» **Task item**: After locating the line with "Proof. unfold by_first_name. by" in the data that follows, return it and every later line exactly, up to and including the line with "by_email o user".

++++ Exercise materials ++++

Lemma offset_limit_inv skip limit q l :
  offset_limit skip limit q = Ok l →
  0 ≤ skip ≤ BIGINT_MAX ∧ 0 ≤ limit ≤ BIGINT_MAX
  ∧ l = take (Z.to_nat limit) (drop (Z.to_nat skip) q).
Proof.
  unfold offset_limit.
  destruct (Z.ltb_spec skip 0); [done|].
  destruct (Z.ltb_spec limit 0); [done|].
  destruct (Z.ltb_spec BIGINT_MAX skip); [done|].
  destruct (Z.ltb_spec BIGINT_MAX limit); [done|].
  intros [= <-]. auto.
Qed.

Lemma offset_limit_Raise skip limit q e :
  offset_limit skip limit q = Raise e →
  e = DataError
  ∧ (skip < 0 ∨ limit < 0 ∨ BIGINT_MAX < skip ∨ BIGINT_MAX < limit).
Proof.
  unfold offset_limit.
  destruct (Z.ltb_spec skip 0); [intros [= <-]; auto|].
  destruct (Z.ltb_spec limit 0); [intros [= <-]; auto|].
  destruct (Z.ltb_spec BIGINT_MAX skip); [intros [= <-]; auto|].
  destruct (Z.ltb_spec BIGINT_MAX limit); [intros [= <-]; auto|]. done.
Qed.

Lemma query_all_Ok params q :
  forallb bindable params = true → query_all params q = Ok q.
Proof. unfold query_all. by intros ->. Qed.

Lemma query_all_inv params q l : query_all params q = Ok l → l = q.
Proof. unfold query_all. destruct (forallb _ _); congruence. Qed.

Lemma bindable_Some s : has_nul s = false → bindable (Some s) = true.
Proof. simpl. by intros ->. Qed.

Lemma bindable_falsy o : truthy o = false → bindable o = true.
Proof. by destruct o as [[|a s]|]. Qed.

Lemma offset_limit_sublist skip limit q l :
  offset_limit skip limit q = Ok l → l `sublist_of` q.
Proof.
  intros (_ & _ & ->)%offset_limit_inv.
  etrans; [apply sublist_take | apply sublist_drop].
Qed.

Lemma by_owner_true user c :
  by_owner user c = true ↔ Contact.user_id c = User.id user.
Proof. unfold by_owner. apply Z.eqb_eq. Qed.

Lemma by_id_owner_true contact_id user c :
  by_id_owner contact_id user c = true ↔
  Contact.id c = contact_id ∧ Contact.user_id c = User.id user.
Proof. unfold by_id_owner. rewrite andb_true_iff, !Z.eqb_eq. done. Qed.

Lemma col_eq_Some v s : col_eq v (Some s) = true ↔ v = s.
Proof. simpl. apply bool_decide_eq_true. Qed.

Lemma by_first_name_true s user c :
  by_first_name (Some s) user c = true ↔
  Contact.first_name c = s ∧ Contact.user_id c = User.id user.
Proof. unfold by_first_name. by rewrite andb_true_iff, col_eq_Some, Z.eqb_eq. Qed.

Lemma by_last_name_true s user c :
  by_last_name (Some s) user c = true ↔
  Contact.last_name c = s ∧ Contact.user_id c = User.id user.
Proof. unfold by_last_name. by rewrite andb_true_iff, col_eq_Some, Z.eqb_eq. Qed.

Lemma by_email_true s user c :
  by_email (Some s) user c = true ↔
  Contact.email c = s ∧ Contact.user_id c = User.id user.
Proof. unfold by_email. by rewrite andb_true_iff, col_eq_Some, Z.eqb_eq. Qed.

Lemma truthy_Some s : s ≠ EmptyString → truthy (Some s) = true.
Proof. by destruct s. Qed.

(** Every clause of the repository carries the owner test. *)
Lemma by_first_name_owner o user c :
  by_first_name o user c = true → Contact.user_id c = User.id user.
Proof. unfold by_first_name. rewrite andb_true_iff, Z.eqb_eq. tauto. Qed.

Lemma by_last_name_owner o user c :
  by_last_name o user c = true → Contact.user_id c = User.id user.
Proof. unfold by_last_name. rewrite andb_true_iff, Z.eqb_eq. tauto. Qed.

Lemma by_email_owner o user c :
  by_email o user c = true → Contact.user_id c = User.id user.
Proof. unfold by_email. rewrite andb_true_iff, Z.eqb_eq. tauto. Qed.

Lemma query_filter_by_owner user db :
  query_filter (by_owner user) db = contacts_of user db.
Proof. apply list_filter_iff. intros c. apply by_owner_true. Qed.

Lemma query_filter_by_first_name s user db :
  query_filter (by_first_name (Some s) user) db = matching Contact.first_name s user db.
Proof.
  unfold matching, contacts_of. rewrite list_filter_filter.
  apply list_filter_iff. intros c. apply by_first_name_true.
Qed.

Lemma query_filter_by_last_name s user db :
  query_filter (by_last_name (Some s) user) db = matching Contact.last_name s user db.
Proof.
  unfold matching, contacts_of. rewrite list_filter_filter.
  apply list_filter_iff. intros c. apply by_last_name_true.
Qed.

Lemma query_filter_by_email s user db :
  query_filter (by_email (Some s) user) db = matching Contact.email s user db.
Proof.
  unfold matching, contacts_of. rewrite list_filter_filter.
  apply list_filter_iff. intros c. apply by_email_true.
Qed.

Lemma elem_of_contacts_of user db c :
  c ∈ contacts_of user db ↔ c ∈ rows db ∧ Contact.user_id c = User.id user.
Proof. unfold contacts_of. rewrite list_elem_of_filter. tauto. Qed.

Lemma elem_of_matching field x user db c :
  c ∈ matching field x user db ↔
  c ∈ rows db ∧ Contact.user_id c = User.id user ∧ field c = x.
Proof.
  unfold matching. rewrite list_elem_of_filter, elem_of_contacts_of. tauto.
Qed.

Lemma page_of_sublist skip limit user db :
  page_of skip limit user db `sublist_of` contacts_of user db.
Proof. unfold page_of. etrans; [apply sublist_take | apply sublist_drop]. Qed.

Lemma elem_of_page_of skip limit user db c :
  c ∈ page_of skip limit user db →
  c ∈ rows db ∧ Contact.user_id c = User.id user.
Proof.
  intros Hc. apply elem_of_contacts_of.
  eapply elem_of_sublist; [done | apply page_of_sublist].
Qed.

Lemma query_first_Some p db i c :
  query_first p db = Some (i, c) ↔
  rows db !! i = Some c ∧ p c = true ∧
  ∀ j y, rows db !! j = Some y → (j < i)%nat → p y ≠ true.
Proof. exact (list_find_Some (λ c, p c = true) (rows db) i c). Qed.

Lemma query_first_None p db :
  query_first p db = None ↔ ∀ c, c ∈ rows db → p c ≠ true.
Proof.
  unfold query_first.
  rewrite (list_find_None (λ c, p c = true) (rows db)), Forall_forall. done.
Qed.

End store_facts.

(** ** The loop of the birthday selector *)

Section birthdays.
Variable today : datetime.date.
Implicit Types (c : Contact.t) (cs acc l : list Contact.t).
(** * The notebooks' reference functions, embedded and verified

    The notebooks of this repository define a handful of small Python
    functions (the "challenge" reference solutions and the demonstrations
    of closures, default arguments and keyword-only arguments).  Each one
    is translated below from its code cell.

    Python objects that are mutated or shared (lists, sets, dictionaries,
    closure cells) live in a store and are passed around by location, so
    that "returns a new list", "leaves its argument unchanged" and "the
    same list object" are statements about the store.  Immutable values
    (integers, strings, tuples) are plain Rocq values. *)

From Stdlib Require Import ZArith Lia Floats Ascii.
From stdpp Require Import gmap strings list fin_maps sorting.

Local Open Scope string_scope.
Local Open Scope Z_scope.
Local Open Scope list_scope.

#[local] Set Warnings "-inexact-float,-clear-no-such-hyp".

(** ** Exceptions and outcomes *)

(** The exceptions the modelled cells can raise.  [Dangling] and
    [OutOfFuel] are not Python exceptions: the first is the outcome of
    reading a location outside the store (no Python reference is ever in
    that state), the second the outcome of a loop that was given too few
    steps. *)
Inductive exn :=
  | KeyError (key : string)
  | TypeError
  | AttributeError
  | ValueError
  | Dangling
  | OutOfFuel.

Inductive result (S A : Type) :=
  | Ok (a : A) (s : S)
  | Raise (e : exn).
Arguments Ok {S A} a s.
Arguments Raise {S A} e.

(** ** The object store *)

Module Store.

(** A location is the index of an object in the store; objects are
    never freed, and a new object goes to the end. *)
Definition loc := nat.

Section Store.
Variable Obj : Type.

Definition heap := list Obj.

(** A program takes the store and ends with a value and the new store,
    or with an exception. *)
Definition M (A : Type) : Type := heap → result heap A.

#[global] Instance M_ret : MRet M := λ A a h, Ok a h.

#[global] Instance M_bind : MBind M :=
  λ A B k m h,
    match m h with
    | Ok a h' => k a h'
    | Raise e => Raise e
    end.

Definition raise {A} (e : exn) : M A := λ _, Raise e.

Definition alloc (o : Obj) : M loc := λ h, Ok (length h) (h ++ [o]).

Definition read (l : loc) : M Obj :=
  λ h, match h !! l with
       | Some o => Ok o h
       | None => Raise Dangling
       end.

Definition write (l : loc) (o : Obj) : M unit :=
  λ h, match h !! l with
       | Some _ => Ok tt (<[l:=o]> h)
       | None => Raise Dangling
       end.

(** [for x in <list at l>: body x].  Python's list iterator keeps an
    index into the live list object and reads it again at every
    step, so the loop sees what its body does to that list.  [elems]
    gives the items of a list object; the loops of the notebooks run
    over lists only, and on another object the model raises
    [TypeError]. *)
Fixpoint for_in {X} (fuel : nat) (elems : Obj → option (list X))
    (l : loc) (i : nat) (body : X → M unit) : M unit :=
  match fuel with
  | O => raise OutOfFuel
  | S fuel' =>
      o ← read l;
      match elems o with
      | None => raise TypeError
      | Some xs =>
          match xs !! i with
          | None => mret tt
          | Some x => body x;; for_in fuel' elems l (S i) body
          end
      end
  end.

(** Every object of [h] is in [h'], unchanged. *)
Definition unchanged (h h' : heap) : Prop :=
  ∀ l o, h !! l = Some o → h' !! l = Some o.

(** [l] is a location that [h] has not allocated. *)
Definition fresh (h : heap) (l : loc) : Prop := h !! l = None.

End Store.

Arguments unchanged {Obj} h h'.
Arguments fresh {Obj} h l.
Arguments raise {Obj A} e.
Arguments alloc {Obj} o.
Arguments read {Obj} l.
Arguments write {Obj} l o.
Arguments for_in {Obj X} fuel elems l i body.

End Store.

Import Store.

(** ** Cells without stored objects *)

(** A cell that shares no mutable object runs in the exception monad
    [exn + A]. *)
#[global] Instance exn_ret : MRet (sum exn) := λ A a, inr a.

#[global] Instance exn_bind : MBind (sum exn) :=
  λ A B k m,
    match m with
    | inr a => k a
    | inl e => inl e
    end.

(** [try: body except <handles> as e: handler e] *)
Definition try_except {A} (body : exn + A) (handles : exn → bool)
    (handler : exn → exn + A) : exn + A :=
  match body with
  | inr a => inr a
  | inl e => if handles e then handler e else inl e
  end.

Definition is_KeyError (e : exn) : bool :=
  match e with KeyError _ => true | _ => false end.


(** [print(text)] in a cell that runs in the store: standard output is
    not part of the model; what is kept of the statement is the
    evaluation of its argument, which can raise. *)
Definition print {Obj : Type} (text : exn + string) : M Obj unit :=
  λ h, match text with
       | inl e => Raise e
       | inr _ => Ok tt h
       end.

(** ** Sets notebook: [compare_features] *)

Module Sets.

(** The objects of this notebook: lists of feature names ([List[str]])
    and sets of them ([Set[str]]). *)
Inductive obj :=
  | OList (xs : list string)
  | OSet (s : gset string).

(** The items an iterable yields, as a set. *)
Definition items (o : obj) : gset string :=
  match o with
  | OList xs => list_to_set xs
  | OSet s => s
  end.

(** [set(iterable)]: a new set object. *)
Definition set (iterable : loc) : M obj loc :=
  o ← read iterable;
  alloc (OSet (items o)).

(** [a.intersection(b)]: a new set object; [a] has to be a set. *)
Definition intersection (a b : loc) : M obj loc :=
  oa ← read a;
  ob ← read b;
  match oa with
  | OSet sa => alloc (OSet (sa ∩ items ob))
  | OList _ => raise AttributeError
  end.

(** [a.difference(b)]: a new set object; [a] has to be a set. *)
Definition difference (a b : loc) : M obj loc :=
  oa ← read a;
  ob ← read b;
  match oa with
  | OSet sa => alloc (OSet (sa ∖ items ob))
  | OList _ => raise AttributeError
  end.

Definition compare_features (version1_features version2_features : loc)
    : M obj (loc * loc * loc) :=
  set_v1 ← set version1_features;
  set_v2 ← set version2_features;
  common_features ← intersection set_v1 set_v2;
  unique_to_v1 ← difference set_v1 set_v2;
  unique_to_v2 ← difference set_v2 set_v1;
  mret (common_features, unique_to_v1, unique_to_v2).
(** The [add] command.  A number [Phone] rejects raises [ValueError] and
    leaves the book as it was: no contact without phones is created for a
    new name.  An accepted number is afterwards among the phones of the
    contact of that name, and no other contact is touched; a new name is
    appended to the book with that phone alone and no birthday, a known
    one keeps its place and gets the number by [add_phone]. *)
Theorem handler_add_contact_spec (name phone : pystr) (rest : list pystr)
    (book : AddressBook) :
  let r := Handlers.add_contact (name :: phone :: rest) book in
  (is_ok (Phone_init phone) = false -> r = (book, Handlers.Raises ValueError))
  /\ (is_ok (Phone_init phone) = true ->
      exists rec text,
        snd r = Handlers.Returns text
        /\ find name (fst r) = Ok rec
        /\ phone ∈ (Phone_value <$> phones rec)
        /\ (forall n, n <> name -> find n (fst r) = find n book)
        /\ (find name book = Raise KeyError ->
            rec = mkRecord (mkName name) [mkPhone phone] None
            /\ fst r = book ++ [(name, rec)]
            /\ text = Handlers.CREATED_1 ++ name ++ Handlers.CREATED_2
                      ++ phone ++ [DOT])
        /\ (forall old, find name book = Ok old ->
            rec = fst (add_phone phone old)
            /\ PyDict.keys (fst r) = PyDict.keys book
            /\ text = Handlers.ADDED_1 ++ name ++ Handlers.ADDED_2
                      ++ phone ++ [DOT])).
Proof.
  intros r. subst r. unfold Handlers.add_contact.
  destruct (find name book) as [old | e] eqn:Hfind.
  - rewrite (on_record_present _ _ _ _ Hfind). split.
    + intros Hbad. rewrite (add_phone_invalid _ old Hbad). simpl.
      by rewrite (find_set_id _ _ _ Hfind).
    + intros Hok.
      assert (snd (add_phone phone old) = Ok tt) as Hsnd.
      { destruct (decide (phone ∈ Phone_value <$> phones old)) as [Hin | Hin].
        - by rewrite (add_phone_present _ _ Hok Hin).
        - by rewrite (add_phone_absent _ _ Hok Hin). }
      rewrite Hsnd. simpl. eexists _, _. split; [done |].
      split; [apply find_set_eq |]. split.
      { destruct (decide (phone ∈ Phone_value <$> phones old)) as [Hin | Hin].
        - by rewrite (add_phone_present _ _ Hok Hin).
        - rewrite (add_phone_absent _ _ Hok Hin). simpl.
          rewrite fmap_app. apply elem_of_app. right. by left. }
      split; [intros n Hn; by apply find_set_ne |].
      split; [done |]. intros old' [= <-]. split; [done |]. split; [| done].
      apply keys_set_present. by apply (find_Ok_keys _ _ old).
  - apply find_Raise in Hfind as Hk. destruct Hk as [-> Hk].
    rewrite (on_record_absent _ _ _ Hfind).
    unfold Handlers.add_contact_new, Record_init. split.
    + intros Hbad. by rewrite (add_phone_invalid _ _ Hbad).
    + intros Hok. rewrite add_phone_absent; [| done | by intros ?%elem_of_nil].
      simpl. eexists _, _. split; [done |].
      split; [apply find_set_eq |]. split; [by left |].
      split; [intros n Hn; by apply find_set_ne |].
      split; [| done]. intros _. split; [done |]. split; [| done].
      by apply set_fresh.
Qed.

Lemma handler_add_contact_spec_witness :
  let book := Sample.book_of [Sample.contact "Ann" ["1111111111"] None] in
  Handlers.add_contact [lit "Bob"; lit "12345"] book
  = (book, Handlers.Raises ValueError)
  /\ exists rec text,
       snd (Handlers.add_contact [lit "Bob"; lit "2222222222"] book)
       = Handlers.Returns text
       /\ find (lit "Bob")
            (fst (Handlers.add_contact [lit "Bob"; lit "2222222222"] book))
          = Ok rec
       /\ lit "2222222222" ∈ (Phone_value <$> phones rec).
Proof.
  intros book. split.
  - by apply (handler_add_contact_spec (lit "Bob") (lit "12345") [] book).
  - destruct (handler_add_contact_spec (lit "Bob") (lit "2222222222") []
                book) as (_ & H).
    destruct (H eq_refl) as (rec & text & H1 & H2 & H3 & _).
    by exists rec, text.
Defined.

(** The [change] command never adds, removes or reorders contacts and
    touches no contact but the named one.  An unknown name raises
    [KeyError]; for a known contact that does not hold the old number the
    book is unchanged and the text says so, whatever the new number is;
    if it holds the old number, a new number [Phone] rejects raises
    [ValueError] with the book unchanged, and an accepted one takes the
    place of the first phone equal to the old number. *)
Theorem handler_change_phone_spec (name old_phone new_phone : pystr)
    (rest : list pystr) (book : AddressBook) :
  let r := Handlers.change_phone (name :: old_phone :: new_phone :: rest)
             book in
  PyDict.keys (fst r) = PyDict.keys book
  /\ (forall n, n <> name -> find n (fst r) = find n book)
  /\ (find name book = Raise KeyError -> r = (book, Handlers.Raises KeyError))
  /\ (forall rec, find name book = Ok rec ->
        ((old_phone ∉ Phone_value <$> phones rec) ->
         r = (book, Handlers.Returns (Handlers.AT ++ name
                                      ++ Handlers.NO_PHONE_2 ++ old_phone
                                      ++ [DOT])))
        /\ (old_phone ∈ (Phone_value <$> phones rec) ->
            is_ok (Phone_init new_phone) = false ->
            r = (book, Handlers.Raises ValueError))
        /\ (old_phone ∈ (Phone_value <$> phones rec) ->
            is_ok (Phone_init new_phone) = true ->
            exists idx,
              first_phone old_phone (phones rec) idx
              /\ find name (fst r)
                 = Ok (set_phones (<[idx := mkPhone new_phone]> (phones rec))
                         rec)
              /\ snd r = Handlers.Returns
                           (Handlers.AT ++ name ++ Handlers.CHANGED_2
                            ++ old_phone ++ Handlers.CHANGED_3 ++ new_phone
                            ++ [DOT]))).
Proof.
  intros r. subst r. unfold Handlers.change_phone.
  destruct (find name book) as [rec | e] eqn:Hfind.
  - rewrite (on_record_present _ _ _ _ Hfind).
    pose proof (find_Ok_keys _ _ _ Hfind) as Hk.
    destruct (first_phone_dec old_phone (phones rec)) as [Hyes Hno].
    destruct (decide (old_phone ∈ Phone_value <$> phones rec)) as [Hin | Hin].
    + destruct (Hyes Hin) as [idx Hidx].
      rewrite (edit_phone_found _ _ _ idx Hidx).
      destruct (Phone_init new_phone) as [p |] eqn:Hp.
      * apply Phone_init_inv in Hp as ->. simpl.
        split; [by apply keys_set_present |].
        split; [intros n Hn; by apply find_set_ne |].
        split; [done |]. intros rec' [= <-].
        split; [done |]. split; [done |]. intros _ _. exists idx.
        split; [done |]. split; [apply find_set_eq | done].
      * simpl. rewrite (find_set_id _ _ _ Hfind).
        split; [done |]. split; [done |]. split; [done |].
        intros rec' [= <-]. split; [done |]. split; [| done].
        intros _ _. unfold Phone_init in Hp.
        destruct (negb _); congruence.
    + rewrite (edit_phone_not_found _ _ _ (Hno Hin)). simpl.
      rewrite (find_set_id _ _ _ Hfind).
      split; [done |]. split; [done |]. split; [done |].
      intros rec' [= <-]. by split.
  - apply find_Raise in Hfind as Hk. destruct Hk as [-> Hk].
    rewrite (on_record_absent _ _ _ Hfind). simpl. by split_and!.
Qed.

Lemma handler_change_phone_spec_witness :
  let ann := Sample.contact "Ann" ["1111111111"; "2222222222"] None in
  let book := Sample.book_of [ann] in
  Handlers.change_phone [lit "Eve"; lit "1111111111"; lit "3333333333"] book
  = (book, Handlers.Raises KeyError)
  /\ Handlers.change_phone [lit "Ann"; lit "2222222222"; lit "33"] book
     = (book, Handlers.Raises ValueError)
  /\ fst (Handlers.change_phone [lit "Ann"; lit "4444444444"; lit "33"] book)
     = book.
Proof.
  intros ann book. split; [| split].
  - by apply (handler_change_phone_spec (lit "Eve") (lit "1111111111")
                (lit "3333333333") [] book).
  - destruct (handler_change_phone_spec (lit "Ann") (lit "2222222222")
                (lit "33") [] book) as (_ & _ & _ & H).
    destruct (H ann eq_refl) as (_ & H2 & _).
    apply H2; [apply (bool_decide_unpack _); by vm_compute | reflexivity].
  - destruct (handler_change_phone_spec (lit "Ann") (lit "4444444444")
                (lit "33") [] book) as (_ & _ & _ & H).
    destruct (H ann eq_refl) as (H1 & _).
    rewrite H1; [reflexivity | apply (bool_decide_unpack _); by vm_compute].
Defined.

++++

» **Solved problem**:
Proof. unfold by_first_name. by rewrite andb_true_iff, col_eq_Some, Z.eqb_eq. Qed.

Lemma by_last_name_true s user c :
  by_last_name (Some s) user c = true ↔
  Contact.last_name c = s ∧ Contact.user_id c = User.id user.
Proof. unfold by_last_name. by rewrite andb_true_iff, col_eq_Some, Z.eqb_eq. Qed.

Lemma by_email_true s user c :
  by_email (Some s) user c = true ↔
  Contact.email c = s ∧ Contact.user_id c = User.id user.
Proof. unfold by_email. by rewrite andb_true_iff, col_eq_Some, Z.eqb_eq. Qed.

Lemma truthy_Some s : s ≠ EmptyString → truthy (Some s) = true.
Proof. by destruct s. Qed.

(** Every clause of the repository carries the owner test. *)
Lemma by_first_name_owner o user c :
  by_first_name o user c = true → Contact.user_id c = User.id user.
Proof. unfold by_first_name. rewrite andb_true_iff, Z.eqb_eq. tauto. Qed.

Lemma by_last_name_owner o user c :
  by_last_name o user c = true → Contact.user_id c = User.id user.
Proof. unfold by_last_name. rewrite andb_true_iff, Z.eqb_eq. tauto. Qed.

Lemma by_email_owner o user c :
  by_email o user c = true → Contact.user_id c = User.id user.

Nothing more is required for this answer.